I've got all kinds of things zooming around in my head. I've got some sadness, some happiness, some anxiety and some calm. So I've got this big mishmash of stuff in my head and on my heart. In no particular order, here 'tis.
- I've begun the process of applying for grad school. The first place I applied is to my alma mater, TWU. I figure I won't have to wait as long to hear if I'm accepted or not, seeing as how they already have all my transcripts and all my academic references work there. All they have to do is pick up a phone and call Dr. X and say, "So, whaddaya think of Ms. Snarkypants?" I'm also applying to some schools that are here in (or near) San Antonio. I'm applying for a couple of different programs - Masters w/Initial Teacher Certification (MS Science, MS Technology Applications dual certification), Library Science (because I'm such a book and information nerd), and I'm even batting around the idea of the Women's Studies M.A. program. True, this would ensure me a life only able to work in academia, but I think I could handle that. They also have a Ph.D. program in Women's Studies. I REALLY enjoyed all my WS classes I took as an undergrad. I like how so many different subjects can be viewed through the WS lens.
- I've really been struggling with self-doubt and feelings of worthlessness here lately. This has been dragging me down in lots of ways, leading my mind to race a lot - and never shut up. Which has been preventing me from sleeping. Which has led to lots of reading and TV watching at 3 a.m. Not conducive to cognitive thinking the next day at work, let me tell you. Feeling like this has also affected other things, like singing, for instance. I love to sing and I always have. One of my earliest memories is listening to my sister's Farrell & Farrell cassette tape, singing along with the song "Through Your Eyes." At the end, there's a note that's held out for a while, and it's on the higher end of the range. I held out the note so long that my sister, not realizing it was me singing and not the tape, came running into the bedroom to see what I had done to her tape to make it hold out that long. She was very musical, and knew how long the note was held out on the tape. So it freaked her out when it seemed like the note went on longer than it should. I've always, always loved to sing. I sing when I'm happy, when I'm sad, when I'm scared, when I'm lonely. But, as much as I love to do it, and as much as I want to do it, there's this voice in my head that tells me I'm not good enough. That my voice is horrible. That no one wants to hear me sing. That I sound like a frog croaking. Then I start remembering all the times growing up I was told by teachers or students or whomever that I should just shut up and stop singing. Then I doubt. And I worry. And I fret. So then I don't sing as much, even though I really want to. And then I get sad. And so the circle begins again. This has been bothering me a lot lately, because I really really REALLY want to sing something for the offertory music at church. And just when I think, "A ha! That's the song I want to sing!", those old doubts start hitting at me again.

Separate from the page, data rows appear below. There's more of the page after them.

(** What the handler may ask for: the operation is the one of a valid
    envelope, the root is the absolute one of its binding, and the mutation is
    one the primitive stands for in this direction. *)
Definition handler_allows (envelope : ImmutableExecutionEnvelope)
    (operation : ApprovedOperationManifest) (direction : OperationDirection) (op : FsOp) : Prop :=
  validate_envelope envelope = Ok tt
  /\ envelope_operation envelope (aom_operation_id operation) = Some operation
  /\ exists root, decode_manifest_path (rbm_canonical_path (iee_root_binding envelope)) = Ok root
       /\ is_absolute root = true
       /\ primitive_allows root (aom_primitive operation) direction op.

Lemma handle_wp envelope operation direction :
  wp (handle (W := Traced W) envelope operation direction) [] (fun r log =>
    (length log <= 3)%nat
    /\ Forall (fun eff => exists op error, eff = EffFs op error
         /\ handler_allows envelope operation direction op) log
    /\ match r with
       | Ok outcome => truthful outcome log
       | Err code => code = 76 /\ @qualification_crash_env W HH <> None
           /\ (log = [] \/ exists digest audit, truthful (HoSuccess digest audit) log)
       end).
Proof.
  unfold handle. apply wp_returning.
  apply (wp_weaken _ _ (handled (handler_allows envelope operation direction))).
  2: { intros [|[]] log' H; exact H. }
  apply wp_bind, wp_map_err. eapply wp_weaken; [apply validate_envelope_root_wp|].
  intros r log [-> Hr]. destruct r as [root|e]; cbn [map_err]; [|apply handled_refused].
  destruct Hr as (Hv & Ha & Hd).
  apply wp_bind, wp_return_if; intros Hop; [apply handled_refused|].
  apply negb_false_iff, bool_decide_eq_true in Hop.
  apply wp_bind, wp_map_err, wp_lift.
  destruct (validate_primitive _ _); cbn [map_err]; [|apply handled_refused].
  apply wp_bind. assert (wp (dispatch (W := Traced W) root envelope (aom_primitive operation) direction)
    [] (handled (handler_allows envelope operation direction))) as Hdisp.
  { eapply wp_weaken; [apply dispatch_wp|]. intros r log (Hl & Hall & Ht). split_and!; [done| |done].
    eapply Forall_impl; [exact Hall|]. intros eff (op & error & -> & Hp).
    exists op, error. split; [done|]. split_and!; [done..|]. by exists root. }
  destruct (operation_requires_qualified_case_only_staging operation).
  - apply wp_bind, wp_return_if; intros _; [apply handled_refused|].
    apply wp_return_if; intros _; [apply handled_refused|done].
  - by apply wp_ret.
Qed.
Lemma serve_loop_returns fuel os key hello root st (io : Reader * W) :
  (input_size (fst io) < fuel)%nat -> fst (serve_loop fuel os key hello root st io) <> Ok None.
Proof.
  revert st io. induction fuel as [|fuel IH]; intros st [r w] Hf; [lia|]. cbn [serve_loop].
  cbv [mbind se_bind]. destruct (serve_one os key hello root st (r, w)) as [[[st'|exit]|e] [r' w']]
    eqn:H; [|done..].
  apply serve_one_shrinks in H. apply IH. cbn [fst] in *. lia.
Qed.

(** C29: The worker process ends: whatever the coordinator sends, however the
    stream is cut and whatever the handler does, [serve] returns an exit or an
    error; the loop of a session runs at most once per frame received. *)
Theorem serve_returns root pid (io : Reader * W) :
  exists r io', serve root pid io = (r, io') /\ r <> Ok None.
Proof.
  destruct (serve root pid io) as [r io'] eqn:H. exists r, io'. split; [done|]. intros ->.
  unfold serve in H. destruct io as [rd w].
  repeat (rewrite on_world_bind in H; destruct (se_map_err _ _ _) as [[?|] ?]; [|done]).
  apply se_bind_Ok in H as (frame & [rdF wF] & _ & H).
  destruct frame as [[[os]|]|error]; [|done|].
  2: { rewrite on_world_bind in H. by destruct (se_map_err _ _ _) as [[]]. }
  rewrite on_world_bind in H. destruct (se_map_err _ _ _) as [[now|] ?]; [|done].
  destruct (open_session_verify _ _ _ _) as [[]|error].
  2: { rewrite on_world_bind in H. by destruct (se_map_err _ _ _) as [[]]. }
  repeat (rewrite on_world_bind in H; destruct (se_map_err _ _ _) as [[?|] ?]; [|done]).
  unfold serve_session in H. apply (f_equal fst) in H. revert H. apply serve_loop_returns.
  cbn [fst]. lia.
Qed.
End termination.

(** ** Specification: what a session may execute

    An abstract machine over the calls made so far, with no sequence numbers,
    nonces, frames or sets: it only says which operation may be attempted
    next. *)

Record Call := {
  call_operation : ApprovedOperationManifest;
  call_direction : OperationDirection;
  call_result : res Z HandlerOutcome
}.

Definition call_key (c : Call) : str * bool :=
  (aom_operation_id (call_operation c), is_rollback (call_direction c)).

Definition call_succeeded (c : Call) : bool :=
  match call_result c with Ok outcome => succeeded outcome | Err _ => false end.

(** The session goes on after a call that returned and needs no recovery. *)
Definition call_settled (c : Call) : bool :=
  match call_result c with Ok outcome => negb (recovery_is_required outcome) | Err _ => false end.

(** The identifiers that were carried out in a direction. *)
Definition done_in (rollback : bool) (calls : list Call) (id : str) : Prop :=
  Exists (fun c => call_succeeded c = true /\ call_key c = (id, rollback)) calls.
#[export] Instance done_in_dec rollback calls id : Decision (done_in rollback calls id) :=
  Exists_dec _ _.

Definition may_call (open_session : OpenSession) (calls : list Call)
    (operation : ApprovedOperationManifest) (direction : OperationDirection) : Prop :=
  envelope_operation (os_envelope open_session) (aom_operation_id operation) = Some operation
  /\ permits (os_authorization open_session) (aom_operation_id operation) direction = true
  /\ (aom_operation_id operation, is_rollback direction) ∉ call_key <$> calls
  /\ Forall (fun c => call_settled c = true) calls
  /\ match direction with
     | DirForward => forall d, d ∈ aom_dependencies operation -> done_in false calls d
     | DirRollback => forall candidate, candidate ∈ iee_operations (os_envelope open_session) ->
         aom_operation_id operation ∈ aom_dependencies candidate ->
         aom_operation_id candidate ∈ rollback_eligible_ids (os_authorization open_session) ->
         done_in true calls (aom_operation_id candidate)
     end.

Inductive session_trace (open_session : OpenSession) : list Call -> Prop :=
  | trace_start : session_trace open_session []
  | trace_call calls c :
      session_trace open_session calls ->
      may_call open_session calls (call_operation c) (call_direction c) ->
      session_trace open_session (calls ++ [c]).

(** ** Observing the calls of the handler *)

Definition Observed (W : Type) : Type := W * list Call.

Definition unobserved {W E A} (m : SE W E A) : SE (Observed W) E A :=
  fun '(w, calls) => let '(r, w') := m w in (r, (w', calls)).

#[export] Instance observed_writer {W} `{Writer W} : Writer (Observed W) := {|
  write_all l := unobserved (write_all l);
  write_flush := unobserved write_flush
|}.
#[export] Instance observed_server {W} `{ServerHost W} : ServerHost (Observed W) := {|
  now_unix_ms := unobserved now_unix_ms;
  next_nonce := unobserved next_nonce
|}.
#[export] Instance observed_handler {W} `{ExecutorHandler W} : ExecutorHandler (Observed W) :=
  fun envelope operation direction '(w, calls) =>
    let '(r, w') := handler_handle envelope operation direction w in
    (r, (w', calls ++ [{| call_operation := operation; call_direction := direction;
                          call_result := r |}])).

(** The concrete state stands for the calls that were made. *)
Definition represents (open_session : OpenSession) (st : SessionState) (calls : list Call) : Prop :=
  session_trace open_session calls
  /\ Forall (fun c => call_settled c = true) calls
  /\ (forall key, key ∈ ss_attempted_bindings st <-> key ∈ call_key <$> calls)
  /\ (forall id, id ∈ ss_applied_forward st <-> done_in false calls id)
  /\ (forall id, id ∈ ss_remaining_rollback st <->
        id ∈ rollback_eligible_ids (os_authorization open_session) /\ ~ done_in true calls id).

Lemma represents_initial os : represents os (initial_session os) [].
Proof.
  split_and!; cbn; [constructor|constructor|set_solver| |].
  - intros id. split; [set_solver|]. by intros ?%Exists_nil.
  - intros id. split; [|tauto]. intros H. split; [done|]. by intros ?%Exists_nil.
Qed.

Lemma done_in_snoc rollback calls c id :
  done_in rollback (calls ++ [c]) id <->
  done_in rollback calls id \/ (call_succeeded c = true /\ call_key c = (id, rollback)).
Proof. unfold done_in. rewrite Exists_app, Exists_cons, Exists_nil. tauto. Qed.

(** The guards of the loop decide [may_call]. *)
Lemma request_refusal_inr os st request operation calls :
  represents os st calls ->
  request_refusal os st request = inr operation ->
  aom_operation_id operation = ob_operation_id (rq_operation request)
  /\ may_call os calls operation (ob_direction (rq_operation request)).
Proof.
  intros (Htr & Hset & Hat & Hap & Hrem). unfold request_refusal. cbv zeta.
  case_bool_decide; [done|]. destruct (permits _ _ _) eqn:Hp; cbn [negb]; [|done].
  destruct (envelope_operation _ _) as [op|] eqn:He; [|done].
  case_bool_decide as Hnew; [done|]. rewrite Hat in Hnew.
  pose proof (envelope_operation_Some _ _ _ He) as [Hin Hid].
  destruct (ob_direction (rq_operation request)) eqn:Hd; cbn [is_rollback] in *;
    rewrite ?bool_decide_true, ?bool_decide_false by done; cbn [andb];
    destruct (existsb _ _) eqn:Hex; try done; intros [= <-]; (split; [done|]);
    (split_and!; [by rewrite Hid | by rewrite Hid | by rewrite Hid | done |]).
  - intros d Hdep. apply Hap. destruct (decide (d ∈ ss_applied_forward st)) as [|Hno]; [done|].
    enough (existsb (fun dependency => negb (bool_decide (dependency ∈ ss_applied_forward st)))
      (aom_dependencies op) = true) by congruence.
    apply existsb_exists. exists d. rewrite bool_decide_false by done.
    split; [by apply list_elem_of_In|done].
  - intros candidate Hc Hdep Hel.
    destruct (decide (aom_operation_id candidate ∈ ss_remaining_rollback st)) as [Hr|Hno].
    + exfalso. assert (existsb (fun candidate =>
        bool_decide (aom_operation_id candidate ∈ ss_remaining_rollback st)
        && bool_decide (aom_operation_id op ∈ aom_dependencies candidate))
        (iee_operations (os_envelope os)) = true) as Ht; [|congruence].
      apply existsb_exists. exists candidate. rewrite !bool_decide_true by done.
      split; [by apply list_elem_of_In|done].
    + rewrite Hrem in Hno. apply dec_stable. tauto.
Qed.

Section refinement.
Context {W : Type} `{B3 : Blake3} `{UU : UuidCrate} `{AS : AuthSerde}.
Context `{WR : Writer W} `{SH : ServerHost W} `{EH : ExecutorHandler W}.
Context `{TF : ToVec ExecutorFrame}.
Context `{FH : FromSlice CoordinatorHandshakeFrame} `{FC : FromSlice CoordinatorSessionFrame}.

(** Computations that do not call the handler. *)
Definition keeps {E A} (m : SE (Observed W) E A) : Prop :=
  forall w calls, snd (snd (m (w, calls))) = calls.

Lemma keeps_bind {E A B} (m : SE (Observed W) E A) (k : A -> SE (Observed W) E B) :
  keeps m -> (forall a, keeps (k a)) -> keeps (m ≫= k).
Proof.
  intros Hm Hk w calls. cbv [mbind se_bind]. specialize (Hm w calls).
  destruct (m (w, calls)) as [[a|e] [w' calls']]; cbn in *; subst; [apply Hk | done].
Qed.

Lemma keeps_lift {E A} (m : res E A) : keeps (se_lift m).
Proof. done. Qed.

Lemma keeps_ret {E A} (a : A) : keeps (E := E) (mret a).
Proof. done. Qed.

Lemma keeps_map_err {E F A} (f : E -> F) (m : SE (Observed W) E A) :
  keeps m -> keeps (se_map_err f m).
Proof. intros H w calls. specialize (H w calls). unfold se_map_err. by destruct (m (w, calls)). Qed.

Lemma keeps_unobserved {E A} (m : SE W E A) : keeps (unobserved m).
Proof. intros w calls. unfold unobserved. by destruct (m w). Qed.

Ltac keeps := repeat first
  [ apply keeps_unobserved | apply keeps_lift | apply keeps_ret | apply keeps_map_err
  | apply keeps_bind; [|intros ?] ].

Lemma keeps_send_frame frame : keeps (send_frame (W := Observed W) frame).
Proof. unfold send_frame, write_frame. keeps. Qed.

Lemma keeps_send_response os key sequence operation outcome :
  keeps (send_response (W := Observed W) os key sequence operation outcome).
Proof. unfold send_response, authenticated. keeps. Qed.

Lemma keeps_refuse_handshake hello root category code detail :
  keeps (refuse_handshake (W := Observed W) hello root category code detail).
Proof. unfold refuse_handshake, authenticated. keeps. Qed.

(** A computation of the world that keeps the calls, then the rest. *)
Lemma keeps_run {E A B} (m : SE (Observed W) E A) (k : A -> SE (Reader * Observed W) E B)
    r w calls x r' w' calls' :
  keeps m ->
  (on_world m ≫= k) (r, (w, calls)) = (x, (r', (w', calls'))) ->
  (exists e, x = Err e /\ calls' = calls)
  \/ exists a w1, k a (r, (w1, calls)) = (x, (r', (w', calls'))).
Proof.
  intros Hk H. rewrite on_world_bind in H. specialize (Hk w calls).
  destruct (m (w, calls)) as [[a|e] [w1 calls1]]; cbn in Hk; subst calls1.
  - right. by exists a, w1.
  - left. injection H as <- _ _ <-. by exists e.
Qed.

- I just found out someone I had a long-term relationship with (albeit off and on) got married. We never seemed to feel the same way about each other at the same time, so there was a lot of back and forth in that relationship. When I visited home in 2006, I saw him again. I made an off-hand comment that was really stupid, and he never spoke to me again. At least, I think my stupid remark is why he never contacted me again. Seeing as how he never told me, I don't really know WHY. We had plans to go out to dinner or something one night while I was there, and he never showed up, never returned a phone call, or anything. My attempts to contact him since then were never successful, either. It always left a little hole in me. In a way, finding out he got married is sad and happy all at once. I'm sad that he didn't think enough of me to tell me outright "You said something stupid and I didn't like it." I'm sad that he didn't think enough of the fact that we were friends first to ever return any of my phone calls, e-mails, or facebook friend requests. I always wondered "what if" with him. But I'm happy for him, happy that he has someone he loves and who loves him in return. I'm hoping now I can move on for good from that chapter in my life. Though, let me tell you, the whole experience has done nothing for my confidence when it comes to dating!
- Susan and David are leaving next weekend to go home. I'm happy for them to be able to go back to their stuff and their friends and home... but sad that they are leaving, too. Safe travels, and we love you.